Start of Record set

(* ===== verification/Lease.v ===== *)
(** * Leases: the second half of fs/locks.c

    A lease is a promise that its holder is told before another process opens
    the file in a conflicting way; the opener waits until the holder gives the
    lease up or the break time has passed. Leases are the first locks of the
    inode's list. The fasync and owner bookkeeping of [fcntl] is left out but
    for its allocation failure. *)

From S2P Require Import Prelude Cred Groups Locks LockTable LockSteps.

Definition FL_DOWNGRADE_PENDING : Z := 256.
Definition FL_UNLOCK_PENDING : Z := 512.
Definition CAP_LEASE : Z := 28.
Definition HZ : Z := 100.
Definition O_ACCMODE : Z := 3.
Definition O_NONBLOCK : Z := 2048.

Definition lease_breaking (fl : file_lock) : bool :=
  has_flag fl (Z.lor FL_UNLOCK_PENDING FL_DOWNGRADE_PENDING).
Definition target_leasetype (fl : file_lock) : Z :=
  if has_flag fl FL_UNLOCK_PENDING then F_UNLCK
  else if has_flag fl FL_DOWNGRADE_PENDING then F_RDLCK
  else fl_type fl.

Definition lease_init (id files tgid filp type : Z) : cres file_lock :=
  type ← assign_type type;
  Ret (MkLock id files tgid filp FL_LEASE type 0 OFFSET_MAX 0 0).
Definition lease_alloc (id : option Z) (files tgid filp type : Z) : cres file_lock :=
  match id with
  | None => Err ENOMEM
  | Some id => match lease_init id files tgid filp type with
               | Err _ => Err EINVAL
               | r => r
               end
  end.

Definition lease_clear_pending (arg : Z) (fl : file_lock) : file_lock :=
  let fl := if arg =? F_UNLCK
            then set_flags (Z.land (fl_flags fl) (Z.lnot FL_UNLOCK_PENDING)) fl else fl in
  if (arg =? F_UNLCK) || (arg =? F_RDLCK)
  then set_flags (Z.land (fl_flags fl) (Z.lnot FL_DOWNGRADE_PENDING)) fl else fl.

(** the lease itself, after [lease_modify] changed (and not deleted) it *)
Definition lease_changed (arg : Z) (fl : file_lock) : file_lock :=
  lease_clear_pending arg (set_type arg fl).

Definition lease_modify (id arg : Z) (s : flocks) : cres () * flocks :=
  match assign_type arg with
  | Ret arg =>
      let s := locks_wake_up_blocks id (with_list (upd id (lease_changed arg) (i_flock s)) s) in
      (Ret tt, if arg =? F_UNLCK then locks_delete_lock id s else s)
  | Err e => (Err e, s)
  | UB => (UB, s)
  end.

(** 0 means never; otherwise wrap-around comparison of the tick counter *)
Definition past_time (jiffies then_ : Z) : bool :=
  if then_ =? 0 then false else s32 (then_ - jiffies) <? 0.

End of Record set
Start of Record set

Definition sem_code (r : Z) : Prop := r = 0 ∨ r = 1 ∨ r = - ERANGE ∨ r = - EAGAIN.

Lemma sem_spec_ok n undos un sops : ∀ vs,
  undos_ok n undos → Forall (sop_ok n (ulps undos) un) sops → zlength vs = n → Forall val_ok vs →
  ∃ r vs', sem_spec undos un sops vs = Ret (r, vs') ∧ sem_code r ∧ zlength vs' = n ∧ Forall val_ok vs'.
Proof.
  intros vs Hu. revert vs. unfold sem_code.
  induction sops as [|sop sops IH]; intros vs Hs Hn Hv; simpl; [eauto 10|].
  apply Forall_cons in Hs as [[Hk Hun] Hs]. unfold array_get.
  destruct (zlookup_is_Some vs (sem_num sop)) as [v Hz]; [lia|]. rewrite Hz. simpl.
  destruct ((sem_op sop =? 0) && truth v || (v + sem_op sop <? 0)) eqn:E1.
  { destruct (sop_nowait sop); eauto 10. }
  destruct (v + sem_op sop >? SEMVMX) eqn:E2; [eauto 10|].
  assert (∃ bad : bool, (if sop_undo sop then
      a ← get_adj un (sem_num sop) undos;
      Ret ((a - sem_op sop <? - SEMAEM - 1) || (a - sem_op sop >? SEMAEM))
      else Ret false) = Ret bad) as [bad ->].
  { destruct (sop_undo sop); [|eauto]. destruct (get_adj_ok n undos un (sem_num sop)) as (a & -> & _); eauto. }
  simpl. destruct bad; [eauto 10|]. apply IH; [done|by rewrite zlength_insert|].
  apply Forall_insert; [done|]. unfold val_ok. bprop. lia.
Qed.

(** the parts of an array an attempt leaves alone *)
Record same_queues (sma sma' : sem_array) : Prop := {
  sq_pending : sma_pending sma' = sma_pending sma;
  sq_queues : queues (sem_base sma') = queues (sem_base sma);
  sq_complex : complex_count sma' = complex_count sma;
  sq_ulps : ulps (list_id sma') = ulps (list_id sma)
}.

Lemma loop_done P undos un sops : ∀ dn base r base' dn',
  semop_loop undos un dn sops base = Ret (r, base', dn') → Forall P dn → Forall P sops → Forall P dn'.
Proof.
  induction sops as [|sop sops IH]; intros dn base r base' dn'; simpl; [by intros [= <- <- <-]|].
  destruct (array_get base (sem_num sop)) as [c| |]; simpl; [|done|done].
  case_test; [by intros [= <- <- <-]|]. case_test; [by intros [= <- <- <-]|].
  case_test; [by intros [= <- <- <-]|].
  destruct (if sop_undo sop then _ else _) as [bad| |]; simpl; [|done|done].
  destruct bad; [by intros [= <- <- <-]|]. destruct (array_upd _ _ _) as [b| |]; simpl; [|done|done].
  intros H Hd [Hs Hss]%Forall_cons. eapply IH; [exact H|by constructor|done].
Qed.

End of Record set
Start of Record set

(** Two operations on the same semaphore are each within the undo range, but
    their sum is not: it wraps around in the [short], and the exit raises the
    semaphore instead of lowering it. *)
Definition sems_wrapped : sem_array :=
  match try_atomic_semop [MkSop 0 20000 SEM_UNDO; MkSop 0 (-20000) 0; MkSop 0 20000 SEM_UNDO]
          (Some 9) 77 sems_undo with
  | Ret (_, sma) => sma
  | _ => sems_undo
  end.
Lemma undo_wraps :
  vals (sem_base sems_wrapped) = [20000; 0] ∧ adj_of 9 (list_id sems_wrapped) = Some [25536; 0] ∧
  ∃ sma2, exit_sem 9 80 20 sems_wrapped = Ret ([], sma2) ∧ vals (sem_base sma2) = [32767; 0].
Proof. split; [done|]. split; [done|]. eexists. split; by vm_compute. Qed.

End of Record set

§ Assignment
With the line holding "Definition CAP_LEASE : Z := 28." as the first and the line holding "else fl_type fl." as the last, please transcribe exactly the lines of the material above in that range and nothing else.

§ Worked solution
Definition CAP_LEASE : Z := 28.
Definition HZ : Z := 100.
Definition O_ACCMODE : Z := 3.
Definition O_NONBLOCK : Z := 2048.

Definition lease_breaking (fl : file_lock) : bool :=
  has_flag fl (Z.lor FL_UNLOCK_PENDING FL_DOWNGRADE_PENDING).
Definition target_leasetype (fl : file_lock) : Z :=
  if has_flag fl FL_UNLOCK_PENDING then F_UNLCK
  else if has_flag fl FL_DOWNGRADE_PENDING then F_RDLCK
  else fl_type fl.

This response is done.